Mary was amongst those who did. Mother Mary, Jesus' holy mother, the virgin, was a woman, and women see differently than men. So, she looked on, but she did not stop. Neither did the women of earth. They held the peace that seemed so fragile and they longed for it to stay. Women and Mary couldn't see why man was so conflicted, but men were blind and couldn't see the way.
1. Mary Rising
So Mary rose up and said, "I was the chosen one!" She was angry and vengeful and filled with enmity toward her son. She was distraught over his condition and his lack of response to man. Neither she nor Jesus knew that they were both on their way out of the immediate sphere of human affairs, but she still looked for solace. She just flipped and tossed her predicament back and forth and wondered where the answer was. If it was at the fault of the religion then she didn't understand the religion. If it was for the sake of one kind of feeling over another then she didn't know what those feelings were. It seemed as if on one hand man was focused on sensation, what he could touch, see, manipulate and control. On the other hand, he seemed desperately reaching for a sense of knowing, intuition and competence managing that which could never be contained. For man to move ahead, the first had to be let go. The second had to be gained.
An eye can see all but itself. How could the lessons that need to be learned be learned without the wherewithal to know what is being taught. How could man grow by looking at himself and seeing only his limitations? There is art, and there is inspiration, but there is also an inner drive toward certainty, confidence and the absolute. Only those measures that stand up to the strictest scrutiny tend to survive while the rest dies ruthlessly. The way to progress is a rocky road.
No, for the most part man relies on stories. Man generally is not ambitious. For the most part he is content to lay back and remain comfortable. He relies on the few to take chances, then he applauds or jeers. The stories get made, and the rest follow. So, Mary saw the need for new stories. Man is the measure of all things, but he needed to see himself anew. There need to be stories about the nebulous, vague energies in the universe, and not about the concrete. Mary vowed this, and with a vehemence that shall go unsaid.
2. The Dream of Jesus
But Jesus slept, because in effect that is what anything that ceases to act does. It loses its power. All that remained of Jesus was the dream he once had, his own teachings, his very essence which was so dear and loved by all. Now it was truly once again just a dream, and as dreams do it revisited him in his sleep.
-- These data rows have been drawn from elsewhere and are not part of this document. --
(** * esy: build graph, path scheme and in-process builder

    A shallow embedding of the core of the esy build orchestrator
    (build-repr, build-config, util, the simple builder, the env and
    findlib renderers of the ejecting builder, and the hash helper
    scripts), together with the properties of its specification.

    Conventions.
    - JavaScript strings and Node buffers are byte strings ([string]).
    - A [Build] object is an immutable value; the [dependencies] array is
      a list of sub-values, so a shared dependency appears once per
      referrer and the graph below a root is finite and acyclic.  The
      code itself identifies builds by [id].
    - Asynchronous I/O is modelled by a state and error monad over a
      file system; every request is logged when it is issued and takes
      effect in issue order.  A promise chain that is started without
      being awaited is kept aside and runs once its starter suspends. *)

From Stdlib Require Import Ascii String ZArith Lia.
From stdpp Require Import base option list sets gmap strings.

Local Open Scope string_scope.
Local Open Scope list_scope.
Local Open Scope nat_scope.

(** ** Byte strings *)

Module Str.

(** [Array.prototype.join]. *)
Definition join (sep : string) (l : list string) : string :=
  String.concat sep l.

(** [String.prototype.split] on a one-character separator. *)
Fixpoint split (sep : ascii) (s : string) : list string :=
  match s with
  | EmptyString => [""]
  | String c rest =>
      if decide (c = sep) then "" :: split sep rest
      else match split sep rest with
           | [] => [String c ""]
           | h :: t => String c h :: t
           end
  end.

Fixpoint starts_with (p s : string) : bool :=
  match p, s with
  | EmptyString, _ => true
  | String a p', String b s' => if decide (a = b) then starts_with p' s' else false
  | String _ _, EmptyString => false
  end.

Fixpoint ends_with_char (c : ascii) (s : string) : bool :=
  match s with
  | EmptyString => false
  | String a EmptyString => if decide (a = c) then true else false
  | String _ rest => ends_with_char c rest
  end.

(** Position of the first occurrence of [needle] at or after the
    start of [hay], counted from [pos]. *)
Fixpoint find_from (needle hay : string) (pos : nat) : option nat :=
  if starts_with needle hay then Some pos
  else match hay with
       | EmptyString => None
       | String _ rest => find_from needle rest (S pos)
       end.

(** [indexOf] of strings and buffers: the first offset, or [-1]. *)
Definition indexOf (hay needle : string) : Z :=
  match find_from needle hay 0 with
  | Some n => Z.of_nat n
  | None => (-1)%Z
  end.

Definition includes (hay needle : string) : bool :=
  bool_decide (indexOf hay needle ≠ (-1)%Z).

Fixpoint take (n : nat) (s : string) : string :=
  match n, s with
  | S n', String c rest => String c (take n' rest)
  | _, _ => ""
  end.

Fixpoint drop (n : nat) (s : string) : string :=
  match n, s with
  | S n', String _ rest => drop n' rest
  | _, _ => s
  end.

Fixpoint replicate (n : nat) (c : ascii) : string :=
  match n with
  | 0 => ""
  | S n' => String c (replicate n' c)
  end.

Fixpoint forallb (p : ascii → bool) (s : string) : bool :=
  match s with
  | EmptyString => true
  | String c rest => p c && forallb p rest
  end.

(** [c] does not occur in [s]. *)
Definition free_of (c : ascii) (s : string) : bool :=
  forallb (λ x, negb (bool_decide (x = c))) s.

End Str.

(** ** Node's [path] module (POSIX flavour)

    [path.join] is a library function of the platform; it is modelled
    after its documented algorithm: the non-empty arguments are glued
    with [/] and the result is normalised segment by segment. *)

Module Path.

(** One step of [normalizeString]; [res] is the stack of kept
    segments, innermost first. *)
Definition normalize_step (allowAboveRoot : bool)
    (res : list string) (seg : string) : list string :=
  if decide (seg = "") then res
  else if decide (seg = ".") then res
  else if decide (seg = "..") then
    match res with
    | top :: below =>
        if decide (top = "..")
        then (if allowAboveRoot then ".." :: res else res)
        else below
    | [] => if allowAboveRoot then [".."] else []
    end
  else seg :: res.

Definition normalizeString (path : string) (allowAboveRoot : bool) : string :=
  Str.join "/"
    (rev (fold_left (normalize_step allowAboveRoot) (Str.split "/" path) [])).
He dreamed that he was in an old, ancient place. Gardens withered to sand, and a wretched serpent rose on wings triumphantly into the air. There was a menacing aspect to the writhing creature for sure, but Jesus watched in awe. Surely if there was justice the beast would be dashed again, but instead, for as long as he watched, it only landed and rose again at will. Jesus felt a great sense of loss at the thought, but eventually he came to peace with the idea and lost interest in his fear and the wraith altogether.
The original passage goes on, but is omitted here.